In this case, func2() returns a B whose val member has a value of 10,
due to the generation of a temporary, even though the same A
destructor sets the value to 0.

Shouldn't both of these cases perform the same way?  Is this a cfront
bug?  Shouldn't the value of the return expression be returned to the
caller regardless of side effects of destructors for auto objects?
Does the language enforce any of this?  The pre-Boston mailing doesn't
seem to discuss this any differently than the ARM does.

thanks,
-steve
--
Steve Vinoski  (508)436-5904   vinoski@apollo.hp.com
Distributed Object Computing Program
Hewlett-Packard, Chelmsford, MA 01824       These are my opinions.

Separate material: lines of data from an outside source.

Definition build_stbl (sample_sizes sample_deltas : list Z) (sample_offset : Z) : bytes :=
  let n := Z.of_nat (length sample_sizes) in
  wrap_container (lit "stbl")
    [wrap_atom (lit "stsd") (be32 0 ++ be32 1 ++ TEXT_SAMPLE_ENTRY);
     wrap_atom (lit "stts") (be32 0 ++ be32 (Z.of_nat (length sample_deltas))
       ++ concat (map (λ delta, be32 1 ++ be32 delta) sample_deltas));
     wrap_atom (lit "stsc") (be32 0 ++ be32 1 ++ be32 1 ++ be32 n ++ be32 1);
     wrap_atom (lit "stsz") (be32 0 ++ be32 0 ++ be32 n ++ concat (map be32 sample_sizes));
     if sample_offset <=? U32_MAX then wrap_atom (lit "stco") (be32 0 ++ be32 1 ++ be32 sample_offset)
     else wrap_atom (lit "co64") (be32 0 ++ be32 1 ++ be64 sample_offset)].

Definition build_minf (sample_sizes sample_deltas : list Z) (sample_offset : Z) : bytes :=
  wrap_container (lit "minf") [build_gmhd; build_dinf; build_stbl sample_sizes sample_deltas sample_offset].

Definition build_chapter_trak (track_id movie_duration duration_ms : Z) (sample_sizes sample_deltas : list Z)
    (sample_offset : Z) : bytes :=
  let media_duration := Z.min duration_ms U32_MAX in
  let movie_dur_u32 := Z.min movie_duration U32_MAX in
  wrap_container (lit "trak")
    [build_tkhd track_id movie_dur_u32; build_edts movie_dur_u32;
     wrap_container (lit "mdia")
       [build_mdhd CHAPTER_TIMESCALE media_duration; build_hdlr_text; build_minf sample_sizes sample_deltas sample_offset]].

(** ** Atoms of a [moov] *)

Record AtomSpan : Type := mk_AtomSpan {
  as_offset : Z;
  as_size : Z;
  as_header : Z;
}.
Definition as_end (a : AtomSpan) : Z := u64_add (as_offset a) (as_size a).

(** The loop of [iter_children]. *)
Fixpoint children_from (fuel : nat) (data : bytes) (pos end_ : Z) : outcome (list AtomSpan) :=
  match fuel with
  | O => Spin
  | S fuel =>
      if end_ <? pos + 8 then Done [] else
      let! size32 := be32_at data pos in
      let next (size header : Z) :=
        if (size <? header) || (end_ <? u64_add pos size) then Done [] else
        let! rest := children_from fuel data (u64_add pos size) end_ in
        Done (mk_AtomSpan pos size header :: rest) in
      if size32 =? 1
      then if end_ <? pos + 16 then Done [] else
           let! size64 := be64_at data (pos + 8) in next size64 16
      else if size32 =? 0 then next (end_ - pos) 8
      else next size32 8
  end.

(** More steps than there are bytes come to a position for the second time, and never end. *)
Definition iter_children (data : bytes) (parent : AtomSpan) : outcome (list AtomSpan) :=
  children_from (walk_fuel data) data (u64_add (as_offset parent) (as_header parent)) (as_end parent).

Definition atom_type (data : bytes) (a : AtomSpan) : outcome bytes := index data (as_offset a + 4) (as_offset a + 8).
Definition atom_bytes (data : bytes) (a : AtomSpan) : outcome bytes := index data (as_offset a) (as_end a).

Definition is_type (data kind : bytes) (a : AtomSpan) : outcome bool :=
  let! t := atom_type data a in Done (bool_decide (t = kind)).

In article <BxKs87.417@scd.hp.com> vinoski@ch.apollo.hp.com (Stephen Vinoski) writes:
>"A return statement with an expression can be used only in functions
>returning a value; the value of the expression is returned to the
>caller of the function."
>
>Given the statement
>
> return foo;
>
>where foo is an object with some value, does the statement from the
>ARM mean that the compiler *must* return the value that foo has in the
>return statement, rather than the value foo might have at some point
>after the destructors for local automatic objects have been executed?

[ example deleted: it's designed so that the destructor of an auto
  variable will alter foo's value. ]

Your example is the kind of thing that I think language standards should
leave explicitly undefined; otherwise compiler vendors will have to
generate worse code just in case someone like you gets tricky. :-)

>Shouldn't both of these cases perform the same way?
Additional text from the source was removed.